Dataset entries
--- START ---
(** The rows [judge_non_self_purchase] keeps are the rows of the frame that
    the row mask accepts, under the columns resolved from its labels; each
    comes with the columns the function adds. *)
Lemma judge_non_self_purchase_rows (df : DataFrame) :
  exists added : row -> row,
    rows (judge_non_self_purchase df)
    = map added
        (List.filter
           (non_self_purchase_row (match_column_name (columns df) taobao_link)
              (match_column_name (columns df) order_config)
              (match_column_name (columns df) min_order))
           (rows df)).
Proof.
  unfold judge_non_self_purchase.
  set (tc := match_column_name (columns df) taobao_link).
  set (oc := match_column_name (columns df) order_config).
  set (mc := match_column_name (columns df) min_order).
  assert (oc <> Some (py "clean_taobao")) as Ho1 by (by apply match_column_name_not).
  assert (mc <> Some (py "clean_taobao")) as Hm1 by (by apply match_column_name_not).
  assert (mc <> Some (py "clean_order")) as Hm2 by (by apply match_column_name_not).
  set (g1 := fun r : row => row_set (py "clean_taobao") (cell_of_option (clean_column tc r)) r).
  set (g2 := fun r : row => row_set (py "clean_order") (cell_of_option (clean_column oc r)) r).
  set (g3 := fun r : row => row_set (py "clean_min_order") (cell_of_option (clean_column mc r)) r).
  set (dfc := set_column _ _ (set_column _ _ (set_column _ _ df))).
  assert (List.filter (fun r : row => isna (r (py "clean_taobao"))
                                      && isna (r (py "clean_order"))
                                      && isna (r (py "clean_min_order"))) (rows dfc)
          = map (fun r => g3 (g2 (g1 r)))
              (List.filter (non_self_purchase_row tc oc mc) (rows df))) as Hkept.
  { subst dfc. rewrite !rows_set_column, !map_map, filter_map_swap.
    f_equal. apply filter_ext. intros r. unfold non_self_purchase_row.
    fold (g1 r). fold (g2 (g1 r)). fold (g3 (g2 (g1 r))).
    assert (g3 (g2 (g1 r)) (py "clean_min_order") = cell_of_option (clean_column mc r)) as ->.
    { unfold g3. rewrite row_set_eq. unfold g2, g1.
      by rewrite !clean_column_row_set. }
    assert (g3 (g2 (g1 r)) (py "clean_order") = cell_of_option (clean_column oc r)) as ->.
    { unfold g3. rewrite row_set_ne by (by vm_compute).
      unfold g2. rewrite row_set_eq. unfold g1. by rewrite clean_column_row_set. }
    assert (g3 (g2 (g1 r)) (py "clean_taobao") = cell_of_option (clean_column tc r)) as ->.
    { unfold g3. rewrite row_set_ne by (by vm_compute).
      unfold g2. rewrite row_set_ne by (by vm_compute).
      unfold g1. by rewrite row_set_eq. }
    by rewrite !isna_cell_of_option. }
  clearbody dfc.
  destruct (decide _); eexists; [rewrite rows_set_column|]; cbn [rows]; rewrite Hkept.
  - by rewrite map_map.
  - done.
Qed.

(** C2. The purchase classifier answers for every row and every column
    map. In [judge_non_self_purchase] a row is kept as non-self-purchase
    exactly when each of the three indicators is unresolved, missing in the
    row, or a text that strips to nothing, and an unresolved column counts
    as a column whose cell is blank; a text strips to nothing exactly when
    all its characters are whitespace, the full-width space, tab, newline
    and carriage return among them. The mask of the self-purchase scripts
    is the complement: a row is kept when one of the three cells is there
    and does not strip to nothing. *)
Theorem purchase_classifier :
  (forall tc oc mc r,
      non_self_purchase_row tc oc mc r = true <->
      indicator_absent tc r /\ indicator_absent oc r /\ indicator_absent mc r)
  /\ (forall tc oc mc r,
      non_self_purchase_row tc oc mc r = false <->
      ~ (indicator_absent tc r /\ indicator_absent oc r /\ indicator_absent mc r))
  /\ (forall c oc mc (r : row),
      blank (r c) ->
      non_self_purchase_row (Some c) oc mc r = non_self_purchase_row None oc mc r)
  /\ (forall df, exists added : row -> row,
      rows (judge_non_self_purchase df)
      = map added
          (List.filter
             (non_self_purchase_row (match_column_name (columns df) taobao_link)
                (match_column_name (columns df) order_config)
                (match_column_name (columns df) min_order))
             (rows df)))
  /\ (forall s, strip s = [] <-> forall ch, ch ∈ s -> isspace ch = true)
  /\ (isspace 0x3000 = true /\ isspace 0x09 = true /\ isspace 0x0A = true
      /\ isspace 0x0D = true /\ isspace 0x20 = true)
  /\ (forall r : row,
      self_purchase_mask ExtractBom.filter_columns r = true <->
      ~ (blank (r (py "淘宝链接")) /\ blank (r (py "下单配置")) /\ blank (r (py "最小起订量"))))
  /\ (forall r : row,
      self_purchase_mask ModAcc.filter_columns r = self_purchase_mask ExtractBom.filter_columns r).
Proof.
  split; [apply non_self_purchase_row_true|].
  split.
  { intros tc oc mc r. rewrite <- non_self_purchase_row_true.
    by destruct (non_self_purchase_row tc oc mc r). }
  split.
  { intros c oc mc r Hc. unfold non_self_purchase_row. f_equal. f_equal.
    apply bool_decide_ext. rewrite !clean_column_None. by destruct c. }
  split; [apply judge_non_self_purchase_rows|].
  split.
  { intros s. rewrite strip_nil, forallb_forall. split; intros H ch Hch; apply H.
    - by apply list_elem_of_In.
    - by apply list_elem_of_In in Hch. }
  split; [done|].
  split; [|done].
  intros r. rewrite <- not_false_iff_true, self_purchase_mask_false.
  unfold ExtractBom.filter_columns. split; intros H H'; apply H.
  - intros col Hcol. destruct H' as [? [? ?]].
    repeat (apply elem_of_cons in Hcol as [-> | Hcol]; [done|]).
    by apply not_elem_of_nil in Hcol.
  - repeat split; apply H'; repeat constructor.
Qed.

(* ===================================================================== *)
(** * Deduplicator                                                        *)
(* ===================================================================== *)

Section Deduplicator.
Context {A K : Type} `{EqDecision K}.
Variable subset : A -> K.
--- END ---
▶ _EXERCISE INSTRUCTIONS_
How many lines of the entries above contain the word "when"? Give the number alone.

▶ _REPLY_
3